Mit einem Plüschmonster gegen Gewalt in der Erziehung

Jedes zwanzigste Kind in der Schweiz wird körperlich bestraft. Ein Plüschtier und ein Gesetz sollen das ändern.

Neben der physischen Gewalt ist auch die psychische noch weit verbreitet. Jedes vierte Kind in der Schweiz ist davon betroffen, wie eine Studie der Universität Freiburg zeigt. Insgesamt hat die Gewalt in den letzten Jahren abgenommen. "Nach wie vor erleben aber viele Kinder regelmässig Gewalt", sagt Dominik Schöbi, Professor für Familienpsychologie und Direktor des Instituts für Familienforschung und Beratung an der Universität Freiburg.

Immerhin: Die Zahl der Eltern, die eine Ohrfeige oder eine Tracht Prügel als förderlich für die Erziehung ihrer Kinder betrachten, werde immer kleiner, so Schöbi. Körperliche und psychische Bestrafungen seien viel häufiger die Folge von Entgleisungen in Stresssituationen.

Ein Plüschmonster als Frühwarnsystem

Was tun, wenn Eltern ihre Kinder schlagen, ohne das zu wollen? Regula Bernhard Hug, Präsidentin von Kinderschutz Schweiz, erklärt: "Oft können Kinder in emotionalen Situationen ihre Gefühle gar nicht in Worte fassen und werden still oder beginnen zu weinen." Weil sie nicht mehr auf die Eltern reagieren, werden diese wütender und wütender. Besonders in Familien, in denen Eltern von wirtschaftlichen oder gesundheitlichen Sorgen geplagt sind, komme es häufiger zu solchen Situationen.

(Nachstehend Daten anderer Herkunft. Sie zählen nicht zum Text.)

(** C7, amended. For a limit and an offset from 0 up to, not including,
    2^63, [list_users] prints exactly the records left after skipping the
    first [offset] records of the table and keeping the first [limit] of
    the rest, in storage order, so at most [limit] records; it raises
    nothing.  With the defaults (10 and 0) a table of 3 records is printed
    whole.  Other values are not checked by the command: they reach the
    driver and the engine as they are, and the outcome is theirs.  A value
    outside 64 bits ends the command in an uncaught [OverflowError].  For a
    negative value inside 64 bits, an engine that reads a negative LIMIT
    as no bound (SQLite) returns every record after the offset, which can
    be more than [limit]; an engine that refuses a negative LIMIT or
    OFFSET makes the command end in an uncaught exception. *)
Theorem list_users_page (E : Engine) (t : list User) (limit offset : Z) :
  ((0 <= limit < 2 ^ 63)%Z -> (0 <= offset < 2 ^ 63)%Z ->
   let page := firstn (Z.to_nat limit) (skipn (Z.to_nat offset) t) in
   list_users E limit offset t
   = orm.mkResult t (report "No users found." page) None /\
   records (list_users E limit offset t) = page /\
   (Z.of_nat (List.length (records (list_users E limit offset t))) <= limit)%Z) /\
  (List.length t = 3%nat -> records (list_users_default E t) = t) /\
  list_users E limit offset t
  = match sql.run_select E
            (sql.limit (sql.offset sql.select_User offset) limit) t with
    | inl exn => orm.mkResult t [] (Some exn)
    | inr rows => orm.mkResult t (report "No users found." rows) None
    end /\
  ((limit < - 2 ^ 63 \/ 2 ^ 63 <= limit \/ offset < - 2 ^ 63 \/ 2 ^ 63 <= offset)%Z ->
   list_users E limit offset t = orm.mkResult t [] (Some OverflowError)) /\
  ((- 2 ^ 63 <= limit < 0)%Z -> (- 2 ^ 63 <= offset < 2 ^ 63)%Z ->
   negative_limit_unbounded E = true ->
   records (list_users E limit offset t) = skipn (Z.to_nat offset) t) /\
  ((- 2 ^ 63 <= limit < 2 ^ 63)%Z -> (- 2 ^ 63 <= offset < 2 ^ 63)%Z ->
   (limit < 0 \/ offset < 0)%Z -> negative_limit_unbounded E = false ->
   list_users E limit offset t = orm.mkResult t [] (Some DataError)).
Proof.
  split; [|split; [|split; [|split; [|split]]]].
  - intros Hl Ho page.
    assert (Hres : list_users E limit offset t
                   = orm.mkResult t (report "No users found." page) None).
    { rewrite list_users_spec, (select_page E limit offset t Hl Ho). reflexivity. }
    split; [exact Hres|]. rewrite Hres, records_report.
    split; [reflexivity|].
    subst page. rewrite length_firstn. lia.
  - intros Hlen. unfold list_users_default.
    rewrite list_users_spec, (select_page E 10 0 t) by lia.
    rewrite records_report.
    destruct t as [|a [|b [|c [|d t]]]]; try discriminate Hlen. reflexivity.
  - apply list_users_spec.
  - intros Hout. rewrite list_users_spec. unfold sql.run_select.
    cbn [sql.limit sql.offset sql.select_User sql.whereclause sql.limit_clause
         sql.offset_clause negb].
    assert (Hno : sql.int64 (Some limit) && sql.int64 (Some offset) = false).
    { unfold sql.int64. apply andb_false_iff.
      destruct Hout as [H | [H | [H | H]]]; [left | left | right | right];
        apply andb_false_iff;
        [left; apply Z.leb_gt | right; apply Z.ltb_ge
         | left; apply Z.leb_gt | right; apply Z.ltb_ge]; exact H. }
    rewrite Hno. reflexivity.
  - intros Hneg Ho Hengine. rewrite list_users_spec. unfold sql.run_select.
    cbn [sql.limit sql.offset sql.select_User sql.whereclause sql.limit_clause
         sql.offset_clause sql.is_negative sql.apply_limit sql.apply_offset negb].
    rewrite !int64_in_range by lia. rewrite Hengine. cbn [andb negb].
    rewrite andb_false_r.
    destruct Hneg as [_ Hneg]. apply Z.ltb_lt in Hneg. rewrite Hneg.
    apply records_report.
  - intros Hl Ho Hneg Hengine. rewrite list_users_spec. unfold sql.run_select.
    cbn [sql.limit sql.offset sql.select_User sql.whereclause sql.limit_clause
         sql.offset_clause sql.is_negative negb].
    rewrite !int64_in_range by lia. rewrite Hengine. cbn [andb negb].
    rewrite andb_true_r.
    assert (Hor : (limit <? 0)%Z || (offset <? 0)%Z = true).
    { apply orb_true_iff. destruct Hneg as [H | H]; [left | right];
        apply Z.ltb_lt; exact H. }
    rewrite Hor. reflexivity.
Qed.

Die Stiftung Kinderschutz Schweiz hat deshalb ein Plüschmonster namens Emmo lanciert, das den Kindern ermöglicht, ihre Gefühle ohne Worte auszudrücken. "Das Kind kann mit dem Plüschtier einen lachenden oder einen weinenden Mund darstellen." Dieses Warnsystem soll Eltern helfen, innezuhalten und sich wieder zu beruhigen. Kinderschutz Schweiz bietet betroffenen Familien zudem Workshops an, um die gewaltlose Erziehung zu fördern.

Ein Gesetz mit Signalwirkung

Damit aber nicht genug: Kinderschutz Schweiz fordert, dass die gewaltlose Erziehung in das Zivilgesetzbuch kommt. Mehrere entsprechende Vorstösse im Parlament sind bisher jedoch gescheitert. Der Bundesrat ist der Ansicht, dass Kinder durch das Strafgesetz genug gut vor Gewalt geschützt sind.

Letztes Jahr hat der Nationalrat aber eine Motion der Freiburger Mitte-Nationalrätin Christine Bulliard-Marbach angenommen. Sie argumentiert: "Ein Kind muss extreme Gewalt erfahren, damit man jemanden mit dem Strafgesetz belangen kann." Zudem hätten Erfahrungen im Ausland gezeigt, dass ein entsprechendes Gesetz Signalwirkung habe und die Gewalt in der Erziehung abnehme. Statt Strafen brauche es nämlich auch Beratung und Aufklärung für betroffene Familien, so Bulliard-Marbach.